8. Keep your distance

No one wants to be around someone who’s sick, but for those with suppressed immune systems, it’s even more critical. “Avoiding close contact with an actively infected person is also important in limiting airborne transmission,” Dr. Wu says. “Increase ventilation if possible if in close contact with an infected individual. Wearing a mask may be appropriate.”

9. Speak up

Other people aren’t mind readers, so let them know you’re immune compromised. Chances are, they’ll be sympathetic to your increased risk of sickness.

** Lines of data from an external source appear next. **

(** [detect_language_with_llm] *)
Definition detect_language_with_llm (text : str) : M str :=
  if llm_unavailable then fallback_detection text
  else
    try_except
      (let! response := chat_completions_create (detection_request text) in
       let! reply := first_content response in
       let detected_lang := str_lower U (strip U reply) in
       if valid_code detected_lang then ret detected_lang
       else fallback_detection text)
      (fun _ => fallback_detection text).

(** [translate_with_google] *)
Definition translate_with_google (text_in source_lang target_lang : str) : M str :=
  try_except
    (let! result := external (CallTranslate text_in source_lang target_lang)
                             (translator self text_in source_lang target_lang) in
     ret (text result))
    (fun _ => ret text_in).

(** The prompt chosen by the language pair. *)
Definition translation_prompt (text_in source_lang target_lang : str) : prompt :=
  if str_eqb source_lang ur && str_eqb target_lang en then UrduToEnglishPrompt text_in
  else if str_eqb source_lang en && str_eqb target_lang ur then EnglishToUrduPrompt text_in
  else GenericPrompt source_lang target_lang text_in.

(** The request of the translator: no token limit, temperature 0.1. *)
Definition translation_request (text_in source_lang target_lang : str) : chat_request :=
  {| model := lit "gpt-3.5-turbo";
     user_content := translation_prompt text_in source_lang target_lang;
     max_tokens := None;
     temperature := (1 # 10)%Q |}.

(** [translate_with_llm] *)
Definition translate_with_llm (text_in source_lang target_lang : str) : M str :=
  if llm_unavailable then translate_with_google text_in source_lang target_lang
  else
    try_except
      (let! response := chat_completions_create
          (translation_request text_in source_lang target_lang) in
       let! reply := first_content response in
       let translated := strip U reply in
       let translated :=
         if startswith1 translated 34 && endswith1 translated 34
         then slice_1_m1 translated else translated in
       ret translated)
      (fun _ => translate_with_google text_in source_lang target_lang).

(** The [try] block of [translate_to_english]. *)
Definition translate_to_english_body (text_in source_lang : str) : M str :=
  if str_eqb source_lang en then ret text_in
  else if is_number_only_text U text_in then ret text_in
  else if use_llm self && str_eqb source_lang ur
       then translate_with_llm text_in source_lang en
       else translate_with_google text_in source_lang en.

(** [translate_to_english] *)
Definition translate_to_english (text_in source_lang : str) : M str :=
  try_except (translate_to_english_body text_in source_lang) (fun _ => ret text_in).

(** The [try] block of [translate_from_english]. *)
Definition translate_from_english_body (text_in target_lang : str) : M str :=
  if str_eqb target_lang en then ret text_in
  else if use_llm self && str_eqb target_lang ur
       then translate_with_llm text_in en target_lang
       else translate_with_google text_in en target_lang.

(** [translate_from_english] *)
Definition translate_from_english (text_in target_lang : str) : M str :=
  try_except (translate_from_english_body text_in target_lang) (fun _ => ret text_in).

(** [sender_id and get_last_language_func]: true exactly when the sender
    id is a non-empty string and an accessor was passed; both default to
    [None]. *)
Definition context_supplied (sender_id : option str)
    (get_last_language_func : option last_language_accessor)
    : option (str * last_language_accessor) :=
  match sender_id, get_last_language_func with
  | Some (c :: s), Some f => Some (c :: s, f)
  | _, _ => None
  end.
Lemma distinct_keys_get key now c :
  distinct_keys c -> distinct_keys (InMemoryCache.get key now c).2.
Proof.
  intros Hnd. unfold InMemoryCache.get.
  destruct (InMemoryCache.cache c !! key) as [e|] eqn:E; [|done].
  destruct (InMemoryCache.expires_at e >? now); [|by apply distinct_keys_delete].
  by apply keys_setitem_NoDup.
Qed.

Lemma distinct_keys_step c (o : InMemoryCache.op V) :
  distinct_keys c -> distinct_keys (InMemoryCache.step c o).
Proof.
  intros Hnd. destruct o as [key now|key v ttl now|key| |key now]; simpl.
  - by apply distinct_keys_get.
  - unfold InMemoryCache.set, distinct_keys.
    destruct (InMemoryCache.expiry now ttl); simpl.
    + apply keys_setitem_NoDup.
      destruct (_ >=? _); [by apply distinct_keys_evict|done].
    + destruct (_ >=? _); [by apply distinct_keys_evict|done].
  - by apply distinct_keys_delete.
  - apply NoDup_nil_2.
  - unfold InMemoryCache.exists_.
    pose proof (distinct_keys_get key now c Hnd) as Hg.
    by destruct (InMemoryCache.get key now c).
Qed.

Lemma distinct_keys_run (ops : list (InMemoryCache.op V)) c :
  distinct_keys c -> distinct_keys (InMemoryCache.run ops c).
Proof.
  revert c. unfold InMemoryCache.run.
  induction ops as [|o ops IH]; intros c Hnd; simpl; [done|].
  apply IH. by apply distinct_keys_step.
Qed.
(** * Argument bots ([argubots.py]): a shallow embedding and its properties

    The module defines three agents on top of the course's [Agent] classes:
    [KialoAgent] and [KialoAgent2], which answer with a counter-argument
    looked up in a Kialo claim graph, and [RAG_Agent], an LLM agent.

    Python code with effects (random choices, logging, calls to the Kialo
    object and to the chat-completion client, exceptions, reads of the
    [Dialogue] object) is embedded as programs of a small free monad
    [Prog].  Two interpreters give them meaning: [run] resolves every call
    of the [random] module from a tape of raw draws, and [dist] computes
    the finite distribution of results, each draw being uniform. *)

From Stdlib Require Import String Ascii List ZArith QArith Lia.
From stdpp Require Import base option gmap strings list.
Import ListNotations.

Local Open Scope string_scope.
Local Open Scope list_scope.
Local Open Scope nat_scope.

(** ** Python strings *)

Module PyStr.

Definition nl : string := String "010"%char EmptyString.
Definition tab : string := String "009"%char EmptyString.
Definition dquote : string := String "034"%char EmptyString.

(** [sep.join(ls)] *)
Definition join (sep : string) (ls : list string) : string :=
  String.concat sep ls.
(** The file names that [Save] was called with, in order. *)
Definition saved_names (tr : list (Event (Dtype := Dtype))) : list string :=
  omap (fun e => match e with EvSave n => Some n | _ => None end) tr.

(** The counters before the step [step], whatever the cadences. *)
Definition counters_before self (num_step step : Z) s : Prop :=
  (step < num_step ->
   print s = counter_value (print_each_ self) step /\
   test s = counter_value (test_each_ self) step /\
   save s = counter_value (save_each_ self) step)%Z /\
  lr s = counter_value (lr_scale_each_ self) step.

Definition is_aborted (e : TrainEnd (Dtype := Dtype) (Shape := Shape) (M := M))
    : bool :=
  match exit e with Returned false => true | _ => false end.

End SolverMore.

Section LayersMore.

Context {Dtype : Type} `{Numeric Dtype} {Shape : Type} (numel : Shape -> nat).
Context (PHASE_TRAIN : Z).
Implicit Types st : list (Mat (Dtype := Dtype) (Shape := Shape)).
Implicit Types m am bm im om mm : Mat (Dtype := Dtype) (Shape := Shape).
Implicit Types l : LayerDropout (Dtype := Dtype).

(** [deriv->Zero()]: every element of the gradient becomes 0. *)
Definition Mat_deriv_Zero m : Mat :=
  set_deriv (replicate (length (deriv m)) D0) m.

(** Modelled from the spec: [Layer::ClearDeriv] is in [core/layer.h], which
    is not part of the sources; it zeroes the gradient of each output. *)
Fixpoint Layer_ClearDeriv_outs (outs : list MatRef) st : option (list Mat) :=
  match outs with
  | [] => Some st
  | o :: outs' =>
      st1 ← modify st o Mat_deriv_Zero;
      Layer_ClearDeriv_outs outs' st1
  end.

Definition Layer_ClearDeriv (layer : Layer) st : option (list Mat) :=
  Layer_ClearDeriv_outs (out_ layer) st.

(** [LayerDropout::ClearDeriv]. *)
Definition LayerDropout_ClearDeriv l st : option (list Mat) :=
  st1 ← Layer_ClearDeriv (parent l) st;
  modify st1 (mask_ l) Mat_deriv_Zero.

(** The calls a graph makes on a layer. *)
Inductive Pass :=
  | DoForward (state : State) (draws : nat -> Dtype)
  | DoBackward (state : State)
  | DoClearDeriv.

Definition Dropout_pass l (p : Pass) st : option (list Mat) :=
  match p with
  | DoForward state draws =>
      LayerDropout_Forward numel PHASE_TRAIN l state draws st
  | DoBackward state => LayerDropout_Backward numel l state st
  | DoClearDeriv => LayerDropout_ClearDeriv l st
  end.

(** The calls of a list, one after the other. *)
Fixpoint Dropout_run l (ps : list Pass) st : option (list Mat) :=
  match ps with
  | [] => Some st
  | p :: ps' => st1 ← Dropout_pass l p st; Dropout_run l ps' st1
  end.

(** An element-wise product as its constructor leaves it: two inputs [a]
    and [b], which may be one tensor, and the output [o], of one size. *)
Definition EltwiseMult_ok (layer : Layer) st (a b o : MatRef) am bm om
    : Prop :=
  in_ layer = [a; b] /\ out_ layer = [o] /\ o <> a /\ o <> b /\
  deref st a = Some am /\ deref st b = Some bm /\ deref st o = Some om /\
  Mat_ok numel am = true /\ Mat_ok numel bm = true /\
  Mat_ok numel om = true /\
  Mat_Size numel am = Mat_Size numel om /\
  Mat_Size numel bm = Mat_Size numel om.

Definition EltwiseMult_pass (layer : Layer) (forward : bool) (state : State)
    st : option (list Mat) :=
  if forward then LayerEltwiseMult_Forward numel layer state st
  else LayerEltwiseMult_Backward numel layer state st.

Fixpoint EltwiseMult_run (layer : Layer) (ps : list (bool * State)) st
    : option (list Mat) :=
  match ps with
  | [] => Some st
  | p :: ps' =>
      st1 ← EltwiseMult_pass layer p.1 p.2 st;
      EltwiseMult_run layer ps' st1
  end.

End LayersMore.

(** * A numeric type and a model to run the code on *)

Definition Qlt_bool (x y : Q) : bool := negb (Qle_bool y x).

(** The [epsilon] of [double], 2^-52. *)
Definition Qeps : Q := 1 # 4503599627370496.

(** The rationals, every result in lowest terms. *)
#[export, refine] Instance Q_Numeric : Numeric Q := {|
  D0 := 0%Q;
  D1 := 1%Q;
  Dadd x y := Qred (x + y);
  Dsub x y := Qred (x - y);
  Dmul x y := Qred (x * y);
  Ddiv x y := Qred (x / y);
  Dlt := Qlt_bool;
  Dle := Qle_bool;
  Deps := Qeps
|}.
Proof.
  - intros x y Hxy. unfold Qlt_bool. by rewrite Hxy.
  - intros x y _ _ Hxy. unfold Qlt_bool. by rewrite Hxy.
  - intros x y _. split; apply Qle_bool_iff; apply Qle_refl.
  - intros p. unfold Qlt_bool. rewrite !negb_true_iff, !negb_false_iff.
    intros Hp. apply Qle_bool_iff.
    assert (~ (p <= Qred (1 - Qeps))%Q) as Hn.
    { intros Hle. apply Qle_bool_iff in Hle. congruence. }
    rewrite Qred_correct in Hn. unfold Qeps in *. lra.
Defined.

(** Shapes as lists of dimensions. *)
Definition dims_numel (dims : list nat) : nat := foldr Nat.mul 1%nat dims.

(** A vector with its values and its gradient. *)
Definition vec (values gradient : list Q) : Mat :=
  {| size := [length values]; data := values; deriv := gradient |}.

“If I hear someone coughing near me, say at church or a concert or on an airplane, I ask if they are sick and tell them I have an autoimmune disorder, and I move if they say they are sick,” Arnsdorff says. “As a last resort, I pull out the old, ‘I’m on a cancer drug, and need to be careful.’ Methotrexate comes in handy at times!”

10. Don’t buy into cold prevention hype

“Many of the therapies that you may have heard about to prevent infections including vitamin C, echinacea, and zinc have conflicting evidence and cannot be widely recommended,” Dr. Correia says. Instead, stick to proven strategies that doctors know work.

Although living with inflammatory arthritis can be tough for so many reasons — including an increased risk of seasonal illness — you do have the power to reduce your chances of getting sick.